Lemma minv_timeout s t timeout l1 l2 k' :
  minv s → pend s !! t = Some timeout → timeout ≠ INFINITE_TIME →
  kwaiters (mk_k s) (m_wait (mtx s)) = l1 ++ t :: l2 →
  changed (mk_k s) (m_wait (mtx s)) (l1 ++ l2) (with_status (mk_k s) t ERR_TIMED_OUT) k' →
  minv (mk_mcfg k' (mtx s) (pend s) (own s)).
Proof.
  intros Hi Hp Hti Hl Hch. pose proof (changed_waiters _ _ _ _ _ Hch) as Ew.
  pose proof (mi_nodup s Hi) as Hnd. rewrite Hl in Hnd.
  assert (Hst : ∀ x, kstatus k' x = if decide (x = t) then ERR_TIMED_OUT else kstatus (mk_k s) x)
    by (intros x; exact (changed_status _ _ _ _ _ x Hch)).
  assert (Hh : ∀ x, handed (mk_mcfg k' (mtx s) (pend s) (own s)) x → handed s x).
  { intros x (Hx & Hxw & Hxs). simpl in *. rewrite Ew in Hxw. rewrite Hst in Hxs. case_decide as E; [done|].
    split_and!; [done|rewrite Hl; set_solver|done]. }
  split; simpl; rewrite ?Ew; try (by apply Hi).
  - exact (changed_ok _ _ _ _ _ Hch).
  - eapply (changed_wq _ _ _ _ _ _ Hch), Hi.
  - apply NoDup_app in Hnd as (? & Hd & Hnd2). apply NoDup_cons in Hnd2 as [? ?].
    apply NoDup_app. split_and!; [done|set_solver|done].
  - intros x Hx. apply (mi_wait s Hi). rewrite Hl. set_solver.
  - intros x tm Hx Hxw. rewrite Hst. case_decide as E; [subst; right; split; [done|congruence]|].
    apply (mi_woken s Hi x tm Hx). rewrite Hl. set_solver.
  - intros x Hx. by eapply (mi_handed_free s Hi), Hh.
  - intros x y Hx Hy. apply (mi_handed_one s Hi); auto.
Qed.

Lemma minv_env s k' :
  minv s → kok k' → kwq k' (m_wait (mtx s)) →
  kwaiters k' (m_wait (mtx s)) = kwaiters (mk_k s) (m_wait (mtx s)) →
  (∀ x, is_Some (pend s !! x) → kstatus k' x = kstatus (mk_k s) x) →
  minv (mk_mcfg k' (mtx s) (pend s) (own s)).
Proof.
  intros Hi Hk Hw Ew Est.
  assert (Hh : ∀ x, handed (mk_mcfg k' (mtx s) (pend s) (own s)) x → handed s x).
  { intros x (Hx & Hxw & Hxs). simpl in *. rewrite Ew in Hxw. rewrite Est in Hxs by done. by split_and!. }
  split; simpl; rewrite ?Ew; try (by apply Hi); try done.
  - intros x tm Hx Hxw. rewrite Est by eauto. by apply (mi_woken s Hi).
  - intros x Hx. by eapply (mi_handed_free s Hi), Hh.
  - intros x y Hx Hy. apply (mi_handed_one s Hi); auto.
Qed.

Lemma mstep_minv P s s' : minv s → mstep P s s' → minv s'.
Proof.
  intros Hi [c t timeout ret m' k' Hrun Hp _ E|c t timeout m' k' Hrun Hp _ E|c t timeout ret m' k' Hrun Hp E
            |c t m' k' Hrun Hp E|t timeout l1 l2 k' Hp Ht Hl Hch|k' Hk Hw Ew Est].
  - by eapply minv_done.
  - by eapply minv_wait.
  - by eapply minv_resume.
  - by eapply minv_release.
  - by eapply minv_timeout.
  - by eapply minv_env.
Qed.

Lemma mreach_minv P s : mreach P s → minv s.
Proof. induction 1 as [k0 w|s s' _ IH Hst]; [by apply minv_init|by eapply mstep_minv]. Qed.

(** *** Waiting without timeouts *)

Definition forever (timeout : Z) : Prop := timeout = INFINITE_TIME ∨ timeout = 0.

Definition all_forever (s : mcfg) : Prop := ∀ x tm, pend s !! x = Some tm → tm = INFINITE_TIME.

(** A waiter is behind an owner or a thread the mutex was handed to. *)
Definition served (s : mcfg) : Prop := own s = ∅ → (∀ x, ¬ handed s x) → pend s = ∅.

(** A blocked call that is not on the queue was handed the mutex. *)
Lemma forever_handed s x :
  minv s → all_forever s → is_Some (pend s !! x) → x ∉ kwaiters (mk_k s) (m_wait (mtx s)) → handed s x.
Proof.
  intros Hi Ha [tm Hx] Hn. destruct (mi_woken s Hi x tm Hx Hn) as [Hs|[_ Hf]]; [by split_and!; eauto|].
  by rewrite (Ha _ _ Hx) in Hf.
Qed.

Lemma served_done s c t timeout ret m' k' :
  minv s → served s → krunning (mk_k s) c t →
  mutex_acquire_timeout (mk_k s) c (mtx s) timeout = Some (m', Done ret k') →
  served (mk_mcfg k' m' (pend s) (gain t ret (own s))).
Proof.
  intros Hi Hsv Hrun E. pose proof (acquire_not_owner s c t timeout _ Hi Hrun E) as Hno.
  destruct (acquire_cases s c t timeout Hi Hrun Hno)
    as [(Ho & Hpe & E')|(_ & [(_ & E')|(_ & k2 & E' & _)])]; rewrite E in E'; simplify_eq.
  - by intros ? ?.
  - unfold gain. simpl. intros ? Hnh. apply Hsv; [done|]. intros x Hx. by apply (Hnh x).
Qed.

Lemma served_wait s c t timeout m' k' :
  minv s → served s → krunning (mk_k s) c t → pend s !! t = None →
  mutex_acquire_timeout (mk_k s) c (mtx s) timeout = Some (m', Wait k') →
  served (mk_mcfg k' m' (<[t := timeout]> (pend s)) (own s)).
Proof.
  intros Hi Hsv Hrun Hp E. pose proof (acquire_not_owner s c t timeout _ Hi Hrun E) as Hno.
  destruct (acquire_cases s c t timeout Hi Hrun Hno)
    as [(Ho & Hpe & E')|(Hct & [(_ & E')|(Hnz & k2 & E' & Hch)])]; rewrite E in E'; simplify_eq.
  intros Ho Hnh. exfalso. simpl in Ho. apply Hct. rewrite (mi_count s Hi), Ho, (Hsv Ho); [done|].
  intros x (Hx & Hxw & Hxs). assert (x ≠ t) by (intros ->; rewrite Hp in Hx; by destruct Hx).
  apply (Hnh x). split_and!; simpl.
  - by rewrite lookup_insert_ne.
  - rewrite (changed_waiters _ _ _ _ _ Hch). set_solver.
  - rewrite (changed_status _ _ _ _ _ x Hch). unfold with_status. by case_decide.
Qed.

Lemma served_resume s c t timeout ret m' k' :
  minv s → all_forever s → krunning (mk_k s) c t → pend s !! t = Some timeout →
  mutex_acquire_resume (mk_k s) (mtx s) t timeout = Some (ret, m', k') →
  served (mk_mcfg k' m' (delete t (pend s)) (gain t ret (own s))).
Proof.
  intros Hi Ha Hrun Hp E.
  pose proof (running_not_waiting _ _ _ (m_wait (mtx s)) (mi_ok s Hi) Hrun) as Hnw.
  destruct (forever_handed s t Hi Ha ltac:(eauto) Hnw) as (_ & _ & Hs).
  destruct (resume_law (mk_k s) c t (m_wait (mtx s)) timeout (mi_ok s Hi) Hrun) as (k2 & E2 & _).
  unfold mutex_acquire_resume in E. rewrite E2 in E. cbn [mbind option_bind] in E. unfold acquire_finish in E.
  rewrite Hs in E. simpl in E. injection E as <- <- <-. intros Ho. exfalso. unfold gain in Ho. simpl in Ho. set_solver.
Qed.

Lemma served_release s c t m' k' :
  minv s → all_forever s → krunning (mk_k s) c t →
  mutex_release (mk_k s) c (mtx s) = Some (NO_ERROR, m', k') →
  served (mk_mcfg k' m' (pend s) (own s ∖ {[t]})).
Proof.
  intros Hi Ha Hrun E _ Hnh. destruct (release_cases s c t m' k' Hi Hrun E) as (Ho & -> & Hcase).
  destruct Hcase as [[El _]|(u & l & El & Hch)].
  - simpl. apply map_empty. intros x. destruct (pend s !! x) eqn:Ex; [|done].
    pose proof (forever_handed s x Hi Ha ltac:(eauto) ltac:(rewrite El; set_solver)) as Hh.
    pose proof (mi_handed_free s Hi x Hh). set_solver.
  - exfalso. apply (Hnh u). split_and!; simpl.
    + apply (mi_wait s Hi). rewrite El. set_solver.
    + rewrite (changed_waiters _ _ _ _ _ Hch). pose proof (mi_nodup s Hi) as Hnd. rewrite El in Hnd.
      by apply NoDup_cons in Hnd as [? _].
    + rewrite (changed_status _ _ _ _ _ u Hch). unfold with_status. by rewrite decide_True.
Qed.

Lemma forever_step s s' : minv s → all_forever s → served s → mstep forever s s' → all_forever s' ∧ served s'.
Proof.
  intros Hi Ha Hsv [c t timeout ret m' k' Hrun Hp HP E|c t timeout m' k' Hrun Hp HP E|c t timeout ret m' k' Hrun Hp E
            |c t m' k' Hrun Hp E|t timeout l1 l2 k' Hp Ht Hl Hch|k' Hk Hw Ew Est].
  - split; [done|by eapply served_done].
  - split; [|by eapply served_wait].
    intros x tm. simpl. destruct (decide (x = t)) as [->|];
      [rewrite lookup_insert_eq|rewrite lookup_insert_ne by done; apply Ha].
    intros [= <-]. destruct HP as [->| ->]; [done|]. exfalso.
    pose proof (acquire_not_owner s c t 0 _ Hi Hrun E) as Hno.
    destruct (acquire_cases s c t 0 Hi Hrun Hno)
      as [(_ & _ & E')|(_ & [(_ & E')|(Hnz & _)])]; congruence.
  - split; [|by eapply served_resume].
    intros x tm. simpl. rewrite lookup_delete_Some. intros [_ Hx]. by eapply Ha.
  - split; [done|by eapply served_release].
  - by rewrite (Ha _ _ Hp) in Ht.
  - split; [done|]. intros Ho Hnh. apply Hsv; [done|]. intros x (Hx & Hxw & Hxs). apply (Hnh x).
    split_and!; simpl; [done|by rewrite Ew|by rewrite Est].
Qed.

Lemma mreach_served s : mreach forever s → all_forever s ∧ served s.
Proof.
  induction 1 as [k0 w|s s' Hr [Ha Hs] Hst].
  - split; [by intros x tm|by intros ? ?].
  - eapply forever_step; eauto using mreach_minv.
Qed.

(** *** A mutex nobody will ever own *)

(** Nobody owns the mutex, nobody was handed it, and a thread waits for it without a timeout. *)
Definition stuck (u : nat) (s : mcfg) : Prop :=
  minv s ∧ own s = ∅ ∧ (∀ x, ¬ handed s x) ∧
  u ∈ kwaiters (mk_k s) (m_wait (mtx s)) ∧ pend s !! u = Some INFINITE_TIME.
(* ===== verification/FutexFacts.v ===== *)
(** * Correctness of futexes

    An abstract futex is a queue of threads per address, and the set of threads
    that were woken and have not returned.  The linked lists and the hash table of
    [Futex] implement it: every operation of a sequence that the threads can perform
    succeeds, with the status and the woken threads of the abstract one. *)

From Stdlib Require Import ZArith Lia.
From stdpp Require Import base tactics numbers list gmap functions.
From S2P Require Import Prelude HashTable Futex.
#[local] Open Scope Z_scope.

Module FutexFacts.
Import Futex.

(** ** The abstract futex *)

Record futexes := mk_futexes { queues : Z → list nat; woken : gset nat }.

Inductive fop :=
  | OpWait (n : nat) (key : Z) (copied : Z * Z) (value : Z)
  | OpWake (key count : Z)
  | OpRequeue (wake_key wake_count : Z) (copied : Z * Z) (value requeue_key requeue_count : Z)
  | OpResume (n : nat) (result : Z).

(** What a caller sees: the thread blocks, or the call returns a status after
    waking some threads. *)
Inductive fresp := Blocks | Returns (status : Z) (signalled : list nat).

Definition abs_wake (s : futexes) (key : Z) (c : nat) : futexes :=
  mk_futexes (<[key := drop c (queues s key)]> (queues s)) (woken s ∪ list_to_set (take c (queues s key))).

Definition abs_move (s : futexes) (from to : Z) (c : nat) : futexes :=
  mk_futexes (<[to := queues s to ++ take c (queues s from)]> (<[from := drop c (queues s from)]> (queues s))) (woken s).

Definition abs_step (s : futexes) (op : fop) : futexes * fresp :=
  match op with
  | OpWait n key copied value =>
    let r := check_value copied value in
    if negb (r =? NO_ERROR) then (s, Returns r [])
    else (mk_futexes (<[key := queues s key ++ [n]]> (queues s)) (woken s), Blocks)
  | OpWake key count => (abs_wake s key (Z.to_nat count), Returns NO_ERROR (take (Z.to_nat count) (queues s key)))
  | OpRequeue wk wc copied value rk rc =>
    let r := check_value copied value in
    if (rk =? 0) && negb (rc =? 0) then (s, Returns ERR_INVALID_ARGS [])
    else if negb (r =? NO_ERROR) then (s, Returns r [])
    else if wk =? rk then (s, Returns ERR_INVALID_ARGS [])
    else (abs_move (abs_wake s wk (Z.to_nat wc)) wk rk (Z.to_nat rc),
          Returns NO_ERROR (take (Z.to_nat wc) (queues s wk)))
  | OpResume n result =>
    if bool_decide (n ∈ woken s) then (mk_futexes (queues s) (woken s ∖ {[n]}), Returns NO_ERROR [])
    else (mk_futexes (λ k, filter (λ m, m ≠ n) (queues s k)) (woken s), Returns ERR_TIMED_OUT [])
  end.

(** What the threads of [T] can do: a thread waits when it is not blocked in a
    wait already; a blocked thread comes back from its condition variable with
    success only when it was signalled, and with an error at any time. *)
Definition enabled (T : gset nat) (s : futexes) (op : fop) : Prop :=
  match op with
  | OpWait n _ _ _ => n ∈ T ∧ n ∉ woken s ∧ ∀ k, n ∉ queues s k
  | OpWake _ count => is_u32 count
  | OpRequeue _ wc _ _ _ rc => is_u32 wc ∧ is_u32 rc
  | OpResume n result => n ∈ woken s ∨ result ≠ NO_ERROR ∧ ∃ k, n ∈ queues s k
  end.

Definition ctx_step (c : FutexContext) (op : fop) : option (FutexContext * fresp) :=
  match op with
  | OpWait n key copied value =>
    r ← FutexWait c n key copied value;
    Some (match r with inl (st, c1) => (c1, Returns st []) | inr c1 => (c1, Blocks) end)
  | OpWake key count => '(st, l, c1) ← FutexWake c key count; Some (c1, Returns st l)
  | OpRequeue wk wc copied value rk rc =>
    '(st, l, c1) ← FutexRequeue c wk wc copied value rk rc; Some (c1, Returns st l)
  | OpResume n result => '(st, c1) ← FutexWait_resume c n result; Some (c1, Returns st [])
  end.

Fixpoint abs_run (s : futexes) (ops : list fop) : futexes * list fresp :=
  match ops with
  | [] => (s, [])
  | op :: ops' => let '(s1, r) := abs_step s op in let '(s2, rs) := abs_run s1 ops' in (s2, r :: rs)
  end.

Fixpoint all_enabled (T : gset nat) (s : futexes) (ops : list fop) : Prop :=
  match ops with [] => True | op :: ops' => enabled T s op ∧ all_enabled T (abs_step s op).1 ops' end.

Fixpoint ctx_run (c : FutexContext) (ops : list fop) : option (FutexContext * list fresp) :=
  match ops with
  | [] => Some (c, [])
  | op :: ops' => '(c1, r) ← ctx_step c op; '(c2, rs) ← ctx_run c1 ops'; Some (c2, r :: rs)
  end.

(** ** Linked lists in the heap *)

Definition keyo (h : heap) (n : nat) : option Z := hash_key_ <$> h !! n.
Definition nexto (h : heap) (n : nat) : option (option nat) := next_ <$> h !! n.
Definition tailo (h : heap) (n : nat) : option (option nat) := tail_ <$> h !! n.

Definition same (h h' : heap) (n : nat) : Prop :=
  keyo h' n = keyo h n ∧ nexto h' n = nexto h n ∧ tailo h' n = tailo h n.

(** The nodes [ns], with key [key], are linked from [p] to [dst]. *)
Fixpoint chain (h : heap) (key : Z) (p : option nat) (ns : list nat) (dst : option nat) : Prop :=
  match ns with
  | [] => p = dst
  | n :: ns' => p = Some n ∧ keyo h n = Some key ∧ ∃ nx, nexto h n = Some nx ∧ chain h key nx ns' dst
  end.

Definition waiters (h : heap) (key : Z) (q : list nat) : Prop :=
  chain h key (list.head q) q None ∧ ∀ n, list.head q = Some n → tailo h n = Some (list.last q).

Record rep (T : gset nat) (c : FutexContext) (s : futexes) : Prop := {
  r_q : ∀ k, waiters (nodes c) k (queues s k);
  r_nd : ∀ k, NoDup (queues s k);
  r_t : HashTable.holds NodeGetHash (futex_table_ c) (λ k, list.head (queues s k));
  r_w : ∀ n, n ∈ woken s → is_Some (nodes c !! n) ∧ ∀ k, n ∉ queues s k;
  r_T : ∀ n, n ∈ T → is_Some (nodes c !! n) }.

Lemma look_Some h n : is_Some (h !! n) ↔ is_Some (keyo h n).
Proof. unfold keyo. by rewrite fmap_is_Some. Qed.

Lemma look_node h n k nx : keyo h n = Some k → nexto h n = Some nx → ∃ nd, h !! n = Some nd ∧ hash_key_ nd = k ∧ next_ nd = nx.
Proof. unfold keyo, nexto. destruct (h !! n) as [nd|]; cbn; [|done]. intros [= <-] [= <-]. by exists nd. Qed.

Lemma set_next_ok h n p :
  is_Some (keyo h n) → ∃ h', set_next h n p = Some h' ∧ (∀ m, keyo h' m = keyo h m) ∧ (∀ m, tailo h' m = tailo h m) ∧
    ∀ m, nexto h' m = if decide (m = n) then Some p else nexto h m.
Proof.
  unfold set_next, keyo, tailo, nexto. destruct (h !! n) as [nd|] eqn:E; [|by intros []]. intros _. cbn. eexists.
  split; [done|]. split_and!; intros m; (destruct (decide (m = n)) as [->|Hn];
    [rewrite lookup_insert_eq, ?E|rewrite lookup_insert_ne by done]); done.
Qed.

──────────────────────────────

- About this task:
Once you find the line with "r ← FutexWait c n key copied value;" in the entries above, output it and each line after it up to and including the line with "rc; Some (c1, Returns st l)", and nothing else.

- Exercise result:
    r ← FutexWait c n key copied value;
    Some (match r with inl (st, c1) => (c1, Returns st []) | inr c1 => (c1, Blocks) end)
  | OpWake key count => '(st, l, c1) ← FutexWake c key count; Some (c1, Returns st l)
  | OpRequeue wk wc copied value rk rc =>
    '(st, l, c1) ← FutexRequeue c wk wc copied value rk rc; Some (c1, Returns st l)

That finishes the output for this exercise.